The Tory / SNP Battleground


Our forecasts are showing, in line with the opinion polls, that there is a swing from the SNP to the Conservatives of over 10% in Scotland – our latest forecast had it at 11.4%. Most of this is due to an upsurge in support for the Tories rather than a fall in SNP support, though that is a factor as well.

Click on the chart to enlarge

The obvious question arises as to exactly what it would take for the Conservatives to make significant gains at the SNP’s expense. Our forecast has moved the centre point of our expectation of Tory seats in Scotland from anywhere around 6 to 11 or more. These changes represent the differences between swings of 7.5% and 12.5% and the chart to the left shows how as the swing across Scotland increases, the number of SNP seats that would fall to the Conservatives also increases.

A swing of 10% would bring in about 7 or 8 seats into the Conservative camp from the SNP.  As we move into swings in the region of 12.5% or 15%, we see that there are 5 seats available for each move along the lower axis. This explains the volatility of our NowCast – just 1% down for the SNP and 1% up for the Tories and 4 or 5 seats can fall.

All this means that once the swing is 10% or more the seats start falling. The rate at which the seats fall slows down in the 15% to 20% swing range, and that means that whilst our latest NowCast might show 12 seats for the Conservatives, it would need a really large shift for significant number of seats to change. Once we reach a swing of 20% (so for example, the SNP dropping by 5% and the Tories up by 15%), then the SNP seats really begin to switch hands.

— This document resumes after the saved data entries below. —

Lemma zeroize_inv c : inv c -> inv (zeroize c).
Proof. intros H. apply cleared_inv; [done|apply H|by left]. Qed.

Lemma zeroize_all_inv c : inv c -> inv (zeroize_all c).
Proof. intros H. apply inv_set_guards, cleared_inv; [done|apply H|by right]. Qed.

Lemma coherence_inv c g : inv c -> inv (ensure_cache_coherence c g).2.
Proof.
  intros H. unfold ensure_cache_coherence.
  destruct (negb _); simpl; [|done]. by apply inv_set_generation, reset_all_inv.
Qed.

Lemma new_inv capacity qm : 0 <= capacity < 2 ^ 63 -> inv (new_with_quota capacity qm).
Proof.
  intros H. split; simpl; try done; try solve_range.
  exists 0. split; [lia|]. split; [by repeat constructor|by left].
Qed.

Lemma rounded_len_range len : 0 <= len -> 0 < rounded_len len <= 2 ^ 20.
Proof.
  intros H. unfold rounded_len. change (Z.shiftl 1 20) with (2 ^ 20).
  repeat (case_match; breflect); lia.
Qed.

(** ** The cache and its quota manager together *)

Lemma alloc_total_insert al i a :
  al !! i = None -> alloc_total (<[i := a]> al) = k_size a + v_size a + alloc_total al.
Proof. intros Hi. unfold alloc_total. by rewrite (alloc_blocks_insert al i a Hi). Qed.

Lemma alloc_total_delete al i a :
  al !! i = Some a -> alloc_total al = k_size a + v_size a + alloc_total (delete i al).
Proof. intros Hi. unfold alloc_total. by rewrite (alloc_blocks_delete al i a Hi). Qed.

Lemma alloc_total_range c : inv c -> 0 <= alloc_total (allocations c) <= capacity_bytes c.
Proof.
  intros H. destruct (inv_tiling c H) as (top & Htop & Ht & _). unfold blocks in Ht.
  pose proof (tiling_sum_le _ _ _ Ht). split; [|unfold alloc_total; lia].
  destruct Ht as (Hr & _). apply Forall_app in Hr as [Hr _].
  apply sumZ_nonneg, List.Forall_map. eapply Forall_impl; [exact Hr|]. unfold in_range. lia.
Qed.

Lemma allocated_bytes_exact c :
  inv c -> allocated_bytes (allocations c) = alloc_total (allocations c).
Proof.
  intros H. pose proof (alloc_total_range c H) as Ht. pose proof (inv_capacity c H) as Hc.
  assert (allocated_bytes (allocations c) = alloc_total (allocations c) mod u64_mod) as ->.
  2: { apply Z.mod_small. solve_range. }
  unfold allocated_bytes, alloc_total, alloc_blocks.
  assert (Forall (fun p => 0 <= k_size p.2 /\ v_size p.2 = k_size p.2 /\ k_size p.2 < 2 ^ 63)
            (map_to_list (allocations c))) as Hall.
  { apply Forall_forall. intros [i a] Hin%elem_of_map_to_list.
    apply (inv_allocs c H) in Hin as (_ & ? & ? & ? & ? & ?). simpl.
    pose proof (inv_used c H). lia. }
  induction Hall as [|[i a] l Ha Hall IH]; simpl in *; [done|].
  rewrite IH. unfold u64_wrapping_add, u64_saturating_add, u64_max.
  rewrite Zplus_mod_idemp_r. f_equal. solve_range.
Qed.
Lemma enter_inv clk b : inv b -> inv (enter clk b).2.
Proof.
  intros H0. apply (state_async_inv clk) in H0. unfold enter.
  destruct (state_async clk b) as [cur b1]. simpl in H0.
  destruct cur; simpl; try done. destruct (_ <=? _) eqn:E; breflect; simpl; [done|].
  destruct H0 as [H1 H2 H3 H4 H5]. pose proof H1 as (? & ? & ? & ?).
  split; simpl; auto. rewrite inc_small; lia.
Qed.

Lemma step_inv s s' : inv (brk s) -> step s s' -> inv (brk s').
Proof.
  intros H Hs. destruct Hs as [clk b n b' Ha|clk b n e b' Ha| | |]; simpl in *;
    [| |by apply on_success_inv|by apply on_failure_inv|done].
  all: apply (enter_inv clk) in H; by rewrite Ha in H.
Qed.

Lemma fresh_breaker_inv clk nm cfg : valid_config cfg -> inv (new clk nm cfg).
Proof. intros H. pose proof H as (? & ? & ? & ?). split; simpl; try done; lia. Qed.

(** *** Sequential calls *)

(** A list of calls that all end with [op], each at its own admission and
    completion times. *)
Definition calls {T} (op : result T AosError) (clks : list (clock * clock)) (b : breaker) : breaker :=
  foldl (fun b c => (call c.1 c.2 op b).2) b clks.

Lemma calls_snoc {T} (op : result T AosError) clks c b :
  calls op (clks ++ [c]) b = (call c.1 c.2 op (calls op clks b)).2.
Proof. unfold calls. by rewrite foldl_app. Qed.

Lemma closed_failure {T} clk clk' (e : AosError) b :
  state b = Closed -> 0 <= consecutive_failures b -> consecutive_failures b + 1 < u64_mod ->
  let b' := (call clk clk' (@Err T AosError e) b).2 in
  config b' = config b /\ half_open_requests b' = half_open_requests b /\
  if failure_threshold (config b) <=? consecutive_failures b + 1
  then state b' = Open (now clk' + timeout_ms (config b) * 1000000)
  else state b' = Closed /\ consecutive_failures b' = consecutive_failures b + 1.
Proof.
  intros Hs Hc Hlt. unfold call, enter, complete, on_failure, state_async.
  rewrite Hs. simpl. rewrite Hs. simpl. rewrite inc_small by lia.
  destruct (_ <=? _); simpl; by rewrite ?Hs.
Qed.

Lemma half_open_success {T} clk clk' (v : T) b :
  (state (state_async clk b).2 = HalfOpen) -> 0 <= half_open_requests b ->
  half_open_requests b < half_open_max_requests (config b) -> half_open_max_requests (config b) < u64_mod ->
  0 <= consecutive_successes b -> consecutive_successes b + 1 < u64_mod ->
  let b' := (call clk clk' (Ok v) b).2 in
  config b' = config b /\ (call clk clk' (Ok v) b).1 = Ok v /\
  if success_threshold (config b) <=? consecutive_successes b + 1
  then state b' = Closed /\ consecutive_failures b' = 0
  else state b' = HalfOpen /\ consecutive_successes b' = consecutive_successes b + 1
       /\ half_open_requests b' = half_open_requests b.
Proof.
  intros Hs H0 Hlt Hmax Hc Hc'. unfold call, enter.
  destruct (state_async_window clk b) as (Ec & _ & Es & _ & E2 & E3 & _).
  destruct (state_async clk b) as [cur b1] eqn:Ea. simpl in *. rewrite Hs in Es. subst cur.
  rewrite Ec, E3. rewrite (proj2 (Z.leb_gt _ _)) by lia. simpl. unfold on_success, state_async.
  simpl. rewrite Hs. simpl. rewrite ?E2, ?E3, ?Ec, (inc_small (half_open_requests b)) by lia.
  rewrite (inc_small (consecutive_successes b)) by lia.
  destruct (success_threshold (config b) <=? _) eqn:E; simpl; rewrite ?Hs; repeat split; try done.
  rewrite (proj2 (Z.ltb_lt 0 _)) by lia. lia.
Qed.

Lemma half_open_failure {T} clk clk' (e : AosError) b :
  state (state_async clk b).2 = HalfOpen ->
  half_open_requests b < half_open_max_requests (config b) ->
  state (call clk clk' (@Err T AosError e) b).2 = Open (now clk' + timeout_ms (config b) * 1000000).
Proof.
  intros Hs Hlt. unfold call, enter.
  destruct (state_async_window clk b) as (Ec & _ & Es & _ & _ & E3 & _).
  destruct (state_async clk b) as [cur b1]. simpl in *. rewrite Hs in Es. subst cur.
  rewrite Ec, E3. rewrite (proj2 (Z.leb_gt _ _)) by lia. simpl. unfold on_failure, state_async.
  simpl. rewrite Hs. simpl. unfold calculate_timeout. simpl. by rewrite Ec.
Qed.

(** *** The cached word *)

Lemma open_word_bits r : 0 <= r ->
  Z.land (Z.lor 1 (Z.shiftl r 2)) 3 = 1 /\ Z.shiftr (Z.lor 1 (Z.shiftl r 2)) 2 = r.
Proof.
  intros Hr. split.
  - apply Z.bits_inj'. intros n Hn. rewrite Z.land_spec, Z.lor_spec, Z.shiftl_spec by done.
    destruct (decide (n = 0)) as [->|H0]; [by rewrite (Z.testbit_neg_r r) by lia|].
    destruct (decide (n = 1)) as [->|H1]; [by rewrite (Z.testbit_neg_r r) by lia|].
    assert (Z.testbit 3 n = false) as ->.
    { change 3 with (Z.ones 2). rewrite Z.ones_spec_high by lia. done. }
    rewrite andb_false_r. symmetry. change 1 with (Z.ones 1). rewrite Z.ones_spec_high by lia. done.
  - apply Z.bits_inj'. intros n Hn.
    rewrite Z.shiftr_spec, Z.lor_spec, Z.shiftl_spec, Z.add_simpl_r by lia.
    change 1 with (Z.ones 1). by rewrite Z.ones_spec_high by lia.
Qed.

(** *** Runs *)

Lemma call_steps {T} clk clk' (op : result T AosError) b n :
  rtc step (mkSystem b n) (mkSystem (call clk clk' op b).2 n).
Proof.
  unfold call. destruct (enter clk b) as [[[]|e] b1] eqn:E.
  - eapply rtc_l; [by eapply step_enter|]. apply rtc_once.
    destruct op; [apply step_success|apply step_failure].
  - apply rtc_once. by eapply step_reject.
Qed.
Lemma string_leb_trans s t u :
  (s <=? t)%string = true -> (t <=? u)%string = true -> (s <=? u)%string = true.
Proof.
  unfold String.leb. revert t u.
  induction s as [|a s IH]; intros [|b t] [|c u]; simpl; try done.
  destruct (Ascii.compare a b) eqn:E1; try done; destruct (Ascii.compare b c) eqn:E2; try done;
    repeat match goal with
    | H : Ascii.compare _ _ = Eq |- _ => apply Ascii.compare_eq_iff in H; subst
    end.
  - replace (Ascii.compare c c) with Eq by (symmetry; by apply N.compare_refl). apply IH.
  - by rewrite E2.
  - by rewrite E1.
  - by rewrite (ascii_compare_lt_trans _ _ _ E1 E2).
Qed.

Lemma string_leb_total s t : (s <=? t)%string = false -> (t <=? s)%string = true.
Proof. intros H. destruct (String.leb_total s t); congruence. Qed.

(** Sorting by a string key that tells the elements apart has one result per multiset. *)
Lemma key_sort_canonical {A} (key : A -> string) (l l' : list A) :
  (forall x y, x ∈ l -> y ∈ l -> key x = key y -> x = y) -> l ≡ₚ l' ->
  stable_sort (fun a b => (key a <=? key b)%string) l
  = stable_sort (fun a b => (key a <=? key b)%string) l'.
Proof.
  intros Hk Hp. eapply (StronglySorted_unique_strong (fun a b => (key a <=? key b)%string = true)).
  - intros x y Hx Hy H1 H2. rewrite stable_sort_perm in Hx, Hy. rewrite <- Hp in Hy.
    apply Hk; [done..|]. by apply String.leb_antisym.
  - apply stable_sort_sorted; intros *; [apply string_leb_total|apply string_leb_trans].
  - apply stable_sort_sorted; intros *; [apply string_leb_total|apply string_leb_trans].
  - by rewrite !stable_sort_perm.
Qed.

Lemma nodup_key {A B} (key : A -> B) l x y :
  NoDup (map key l) -> x ∈ l -> y ∈ l -> key x = key y -> x = y.
Proof.
  intros Hn Hx Hy E. apply list_elem_of_lookup in Hx as [i Hi]. apply list_elem_of_lookup in Hy as [j Hj].
  assert (i = j) as <-; [|congruence].
  eapply (NoDup_lookup (key <$> l) i j (key x) Hn); rewrite list_lookup_fmap; [by rewrite Hi|by rewrite Hj, E].
Qed.

(** The sorted list of a multiset of ids. *)
Lemma ids_sort_canonical (l l' : list string) :
  l ≡ₚ l' -> stable_sort String.leb l = stable_sort String.leb l'.
Proof. by apply (key_sort_canonical id). Qed.

(** ** A hexadecimal codec *)

Module HexLower.
Definition digit (n : N) : Ascii.ascii :=
  Ascii.ascii_of_N (if (n <? 10)%N then 48 + n else 87 + n).

Definition digit_value (c : Ascii.ascii) : option N :=
  let n := Ascii.N_of_ascii c in
  if ((48 <=? n) && (n <=? 57))%N then Some (n - 48)%N
  else if ((97 <=? n) && (n <=? 102))%N then Some (n - 87)%N
  else if ((65 <=? n) && (n <=? 70))%N then Some (n - 55)%N
  else None.

Fixpoint encode (l : list byte) : string :=
  match l with
  | [] => EmptyString
  | b :: l => String (digit (Byte.to_N b / 16)) (String (digit (Byte.to_N b mod 16)) (encode l))
  end.

Fixpoint decode (s : string) : result (list byte) string :=
  match s with
  | EmptyString => Ok []
  | String c (String c' s) =>
      match digit_value c, digit_value c' with
      | Some h, Some l =>
          match Byte.of_N (16 * h + l), decode s with
          | Some b, Ok bs => Ok (b :: bs)
          | None, _ => Err "Invalid character"
          | _, Err e => Err e
          end
      | _, _ => Err "Invalid character"
      end
  | String _ EmptyString => Err "Odd number of digits"
  end.

Lemma decode_encode l : decode (encode l) = Ok l.
Proof.
  induction l as [|b l IH]; [done|]. cbn [encode decode].
  assert (digit_value (digit (Byte.to_N b / 16)) = Some (Byte.to_N b / 16)%N
    /\ digit_value (digit (Byte.to_N b mod 16)) = Some (Byte.to_N b mod 16)%N
    /\ Byte.of_N (16 * (Byte.to_N b / 16) + Byte.to_N b mod 16) = Some b) as (-> & -> & ->)
    by (destruct b; vm_compute; done).
  by rewrite IH.
Qed.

Click on the chart to enlarge

So is such a swing likely? On this second chart we show the swings indicated in all Scottish samples and sub-samples since the election was declared. Whilst small sub-samples from a national poll should never be used by themselves to indicate the levels of support for parties, standardised and aggregated they can become powerful analytical tools. They tell us that in the past two months we have only seen two samples or sub-samples indicating swings of 17.5% or more. These are the levels of swing at which SNP seats would really start to fall.

In fact, the average swing indicated has been around 10% which would see around seven or eight seats won by the Conservatives from the SNP. A 20% swing would see almost four times as many seats switch hands, but we are not in that kind of territory yet.

Our analysis indicates that even a small change in SNP or Tory support at the moment could move the fate of a few seats in Scotland and the Conservatives might gain up to 10 seats next month, or even more.. We are however, not at the point yet where the Tories will make major inroads into the SNP Westminster tally. That would require the swing almost doubling from what it is at the moment and there is little evidence of that happening in the next three weeks.